Monday, May 17, 2021

Homelessness is about housing

Homelessness is about housing

The solution is to legalize more and more kinds of it


Matthew Yglesias

May 16, 2021. SlowBoring.com

The solution is to legalize more and more kinds of it

Something that I took for granted in one section of “Some Thoughts on Faculty Lounge Politics” that I realize not everyone knows or agrees with is that homelessness is fundamentally continuous with general housing policy.


This is at odds with how it is normally constructed in American politics, in which you have a discrete population of people who do not have a home and then a question of what to do about them. As a last resort, this tends to become a law enforcement question, but in essentially every city, there is also a social service provider community that is trying to help the homeless in non-punitive ways. So then you have a discourse about the funding of social services and what boundaries law enforcement should enforce. There are then micro-niche issues about how shelters for people experiencing homelessness should be run. And, there is a perennial conversation about root causes — the people sleeping on the streets are often suffering from addiction problems or mental health difficulties, and we maybe need to straighten those issues out somehow or other.


These are all, I think, valid questions to ask in the sense that people need to take the world as they find it and deal with situations that exist.


But broadly speaking, I think it misconstrues the problem as a “homelessness” problem with primary adjacencies to mental health, addiction services, and law enforcement. I think it’s a housing problem with primary adjacencies to questions like “why was New York City’s population falling even before the pandemic?”


Nobody goes there anymore, it’s too crowded

The Covid-19 pandemic was unfortunate for many, many, many reasons, but for housing policy junkies, one downside is we wound up paying no attention to the 2019 NYC population decline since the following decline in 2020 was so clearly about the pandemic. In 2021, there is sure to be a post-pandemic bounceback and a lot of stories about New York’s struggle to come back.


What happens in New York is always important both because it is by far America’s largest city, but also because the overwhelming concentration of media there tends to mean issues are read through a New York City lens.


So the question of why people were fleeing NYC in 2019 — before the pandemic, before the school closures, before the rise in the murder rate — should have been an analytically significant issue. People can leave cities for all kinds of reasons, after all, but most of them would come down to “it became a worse place to live.”1 But what you expect to see if somewhere becomes a worse place to live is that the price of living there falls thanks to low demand.
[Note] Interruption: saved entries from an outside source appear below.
(* ===== verification/IndexMap.v ===== *)
(** * Insertion-ordered maps

    [indexmap::IndexMap<String, V>], which is [serde_json::Map] in the crates that enable
    [preserve_order] (the managers and the panel), as the list of its entries in insertion order.
    Lookups are those of [BTree]; [insert] keeps the place of a key that is present, [shift_remove]
    keeps the order of the rest. *)

From S2P Require Import Prelude BTree.

Abbreviation imap V := (list (string * V)).

Section imap.
Context {V : Type}.
Implicit Types (m : imap V) (k : string) (v : V).

(** [map.insert(k, v)]: in place when the key is present, at the end otherwise. *)
Fixpoint iset k v m : imap V :=
  match m with
  | [] => [(k, v)]
  | (k', v') :: m' => if k =?s k' then (k', v) :: m' else (k', v') :: iset k v m'
  end.

(** [map.shift_remove(k)]. *)
Fixpoint idel k m : imap V :=
  match m with
  | [] => []
  | (k', v') :: m' => if k =?s k' then m' else (k', v') :: idel k m'
  end.

(** [map[k] = f(map[k])] through [get_mut]. *)
Fixpoint iupd (f : V -> V) k m : imap V :=
  match m with
  | [] => []
  | (k', v') :: m' => if k =?s k' then (k', f v') :: m' else (k', v') :: iupd f k m'
  end.

(** [map.values()]. *)
Definition ivalues m : list V := map snd m.

(** [iter.collect::<IndexMap<_, _>>()], [map.extend(iter)]. *)
Definition iextend m (l : list (string * V)) : imap V := fold_left (fun m kv => iset kv.1 kv.2 m) l m.
Definition icollect (l : list (string * V)) : imap V := iextend [] l.

(** Distinct keys, the invariant of the structure. *)
Definition iok m : Prop := NoDup (bkeys m).

Lemma bget_iset k k' v m : bget k (iset k' v m) = if k =?s k' then Some v else bget k m.
Proof.
  induction m as [|[q w] m IH]; simpl; [done|].
  destruct (k' =?s q) eqn:Hq; simpl.
  - apply eqb_s_true in Hq as ->. by destruct (k =?s q).
  - rewrite IH. destruct (k =?s q) eqn:Hk; [|done].
    apply eqb_s_true in Hk as ->. destruct (q =?s k') eqn:Hqk; [|done].
    apply eqb_s_true in Hqk as ->. by rewrite eqb_s_refl in Hq.
Qed.

Lemma bget_iset_eq k v m : bget k (iset k v m) = Some v.
Proof. by rewrite bget_iset, eqb_s_refl. Qed.

Lemma bget_iset_ne k k' v m : k <> k' -> bget k (iset k' v m) = bget k m.
Proof. intros H. rewrite bget_iset. by apply eqb_s_false in H as ->. Qed.

Lemma bkeys_iset k v m : bkeys (iset k v m) = if bhas k m then bkeys m else bkeys m ++ [k].
Proof.
  unfold bhas. induction m as [|[q w] m IH]; simpl; [done|].
  destruct (k =?s q) eqn:Hq; simpl; [done|]. rewrite IH. by destruct (bget k m).
Qed.

Lemma iset_fresh k v m : bhas k m = false -> iset k v m = m ++ [(k, v)].
Proof.
  unfold bhas. induction m as [|[q w] m IH]; simpl; [done|].
  destruct (k =?s q); [done|]. simpl. intros H. by rewrite IH.
Qed.

Lemma iok_iset k v m : iok m -> iok (iset k v m).
Proof.
  unfold iok. rewrite bkeys_iset. destruct (bhas k m) eqn:Hh; [done|]. intros H.
  apply NoDup_app. split; [done|]. split; [|apply NoDup_singleton].
  intros x Hx ->%list_elem_of_singleton. apply bhas_true in Hx. congruence.
Qed.

Lemma bkeys_idel_sub k m x : x ∈ bkeys (idel k m) -> x ∈ bkeys m.
Proof.
  induction m as [|[q w] m IH]; simpl; [done|].
  destruct (k =?s q); simpl; rewrite !elem_of_cons; tauto.
Qed.

Lemma iok_idel k m : iok m -> iok (idel k m).
Proof.
  unfold iok. induction m as [|[q w] m IH]; simpl; [done|].
  rewrite NoDup_cons. intros [Hq Hm]. destruct (k =?s q); [done|]. simpl. apply NoDup_cons.
  split; [|by apply IH]. intros H. by apply Hq, (bkeys_idel_sub k).
Qed.

Lemma bkeys_iupd f k m : bkeys (iupd f k m) = bkeys m.
Proof. induction m as [|[q w] m IH]; simpl; [done|]. destruct (k =?s q); simpl; by rewrite ?IH. Qed.

Lemma iok_iupd f k m : iok m -> iok (iupd f k m).
Proof. unfold iok. by rewrite bkeys_iupd. Qed.

Lemma bget_iupd f k k' m : bget k (iupd f k' m) = if k =?s k' then f <$> bget k m else bget k m.
Proof.
  induction m as [|[q w] m IH]; simpl; [by destruct (k =?s k')|].
  destruct (k' =?s q) eqn:Hq; simpl.
  - apply eqb_s_true in Hq as ->. by destruct (k =?s q).
  - rewrite IH. destruct (k =?s q) eqn:Hk; [|done]. apply eqb_s_true in Hk as ->.
    assert (q =?s k' = false) as ->; [|done]. apply eqb_s_false. intros ->. by rewrite eqb_s_refl in Hq.
Qed.

Lemma bget_None k m : bget k m = None <-> k ∉ bkeys m.
Proof.
  rewrite <-bhas_true. unfold bhas. by destruct (bget k m).
Qed.

Lemma bget_idel k k' m : iok m -> bget k (idel k' m) = if k =?s k' then None else bget k m.
Proof.
  unfold iok. induction m as [|[q w] m IH]; simpl; [by destruct (k =?s k')|].
  rewrite NoDup_cons. intros [Hq Hm]. destruct (k' =?s q) eqn:Hk'.
  - apply eqb_s_true in Hk' as ->. destruct (k =?s q) eqn:Hk; [|done].
    apply eqb_s_true in Hk as ->. by apply bget_None.
  - simpl. rewrite IH by done. destruct (k =?s q) eqn:Hk; [|done]. apply eqb_s_true in Hk as ->.
    assert (q =?s k' = false) as ->; [|done]. apply eqb_s_false. intros ->. by rewrite eqb_s_refl in Hk'.
Qed.

Lemma bget_ok_In k v m : iok m -> (k, v) ∈ m -> bget k m = Some v.
Proof.
  unfold iok. induction m as [|[q w] m IH]; simpl; [by intros _ ?%not_elem_of_nil|].
  rewrite NoDup_cons, elem_of_cons. intros [Hq Hm] [[= -> ->]|Hin]; [by rewrite eqb_s_refl|].
  assert (k =?s q = false) as ->; [|by apply IH].
  apply eqb_s_false. intros ->. apply Hq. apply (list_elem_of_fmap_2 fst _ _ Hin).
Qed.

Lemma In_iset k v m e : iok m -> e ∈ iset k v m <-> e = (k, v) \/ (e ∈ m /\ e.1 <> k).
Proof.
  unfold iok. induction m as [|[q w] m IH]; simpl.
  - intros _. rewrite list_elem_of_singleton. split; [by left|]. intros [?|[?%not_elem_of_nil _]]; done.
  - rewrite NoDup_cons. intros [Hq Hm]. destruct (k =?s q) eqn:Hk.
    + apply eqb_s_true in Hk as ->. rewrite !elem_of_cons. split; [|by intros [->|[[->|H] Hn]]; [left|by destruct Hn|right]].
      intros [->|H]; [by left|right]. split; [by right|]. intros <-. apply Hq. apply (list_elem_of_fmap_2 fst _ _ H).
    + apply eqb_s_false in Hk. rewrite !elem_of_cons, IH by done. split.
      * intros [->|[->|[H Hn]]]; [right; split; [by left|done]|by left|right; split; [by right|done]].
      * intros [->|[[->|H] Hn]]; [by right; left|by left|right; by right].
Qed.

Lemma In_idel k m e : iok m -> e ∈ idel k m <-> e ∈ m /\ e.1 <> k.
Proof.
  unfold iok. induction m as [|[q w] m IH]; simpl.
  - intros _. split; [by intros ?%not_elem_of_nil|by intros [? _]].
  - rewrite NoDup_cons. intros [Hq Hm]. destruct (k =?s q) eqn:Hk.
    + apply eqb_s_true in Hk as ->. rewrite elem_of_cons. split; [|by intros [[->|H] Hn]; [destruct Hn|]].
      intros H. split; [by right|]. intros <-. apply Hq. apply (list_elem_of_fmap_2 fst _ _ H).
    + apply eqb_s_false in Hk. rewrite !elem_of_cons, IH by done. split.
      * intros [->|[H Hn]]; [split; [by left|done]|split; [by right|done]].
      * intros [[->|H] Hn]; [by left|by right].
Qed.

Lemma iset_id k v m : bget k m = Some v -> iset k v m = m.
Proof.
  induction m as [|[q w] m IH]; simpl; [done|].
  destruct (k =?s q) eqn:Hk; [by intros [= ->]|]. intros H. by rewrite IH.
Qed.

Lemma iok_iextend l m : iok m -> iok (iextend m l).
Proof. unfold iextend. revert m. induction l as [|e l IH]; simpl; [done|]. intros m Hm. by apply IH, iok_iset. Qed.

Lemma icollect_fold l m : NoDup (bkeys m ++ map fst l) -> iextend m l = m ++ l.
Proof.
  unfold iextend. revert m. induction l as [|[k v] l IH]; simpl; intros m H; [by rewrite app_nil_r|].
  apply NoDup_app in H as (Hm & Hd & Hl). apply NoDup_cons in Hl as [Hk Hl].
  assert (Hf : bhas k m = false).
  { destruct (bhas k m) eqn:E; [|done]. apply bhas_true in E. exfalso. apply (Hd k E). by left. }
  rewrite (iset_fresh k v m Hf), IH; [by rewrite <-app_assoc|].
  unfold bkeys. rewrite map_app. simpl. apply NoDup_app. split; [|split; [|done]].
  - apply NoDup_app. split; [done|]. split; [|apply NoDup_singleton].
    intros x Hx ->%list_elem_of_singleton. apply (Hd k Hx). by left.
  - intros x [Hx| ->%list_elem_of_singleton]%elem_of_app; [|done]. intros Hx'. apply (Hd x Hx). by right.
Qed.

(** Collecting entries with distinct keys gives them back in order. *)
Lemma icollect_id l : iok l -> icollect l = l.
Proof. intros H. unfold icollect. by rewrite icollect_fold. Qed.

Lemma iok_filter f m : iok m -> iok (List.filter f m).
Proof.
  unfold iok. induction m as [|[q w] m IH]; simpl; [done|]. rewrite NoDup_cons. intros [Hq Hm].
  destruct (f (q, w)); [|by apply IH]. simpl. apply NoDup_cons. split; [|by apply IH].
  intros H. apply Hq. apply list_elem_of_fmap in H as (e & -> & He). apply list_elem_of_In, filter_In in He as [He _].
  by apply list_elem_of_fmap_2, list_elem_of_In.
Qed.

Lemma bget_filter_key f k m : bget k (List.filter (fun e => f e.1) m) = if f k then bget k m else None.
Proof.
  induction m as [|[q w] m IH]; simpl; [by destruct (f k)|].
  destruct (f q) eqn:Hf; simpl.
  - rewrite IH. destruct (k =?s q) eqn:Hk; [|done]. apply eqb_s_true in Hk as ->. by rewrite Hf.
  - rewrite IH. destruct (k =?s q) eqn:Hk; [|done]. apply eqb_s_true in Hk as ->. by rewrite Hf.
Qed.
End imap.

#[export] Hint Resolve iok_iset iok_idel iok_iupd : core.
But what we actually observed was a strong increase in rents over the decade.



Rather than New York becoming a worse place to live, it became a more expensive place to live. Construction of new units did not keep pace with the increase in demand. So the population fell as families who might have had three or four people living in a two-bedroom apartment were replaced with childless professional couples, and wealthy people combined units to make larger dwellings for themselves.


Demand for housing is rising but the supply does not rise at the same rate, so people get squeezed out and the city’s population falls as people head for cheaper pastures in the Sunbelt. But what if you’re squeezed out of housing and you don’t leave for somewhere else? Well, then you’ve got nowhere to live.


Homelessness is high where housing is expensive

Leftists often raise the true-but-misleading factoid that the number of people experiencing homelessness on any given day is generally much smaller than the number of homes that are unoccupied on any given day.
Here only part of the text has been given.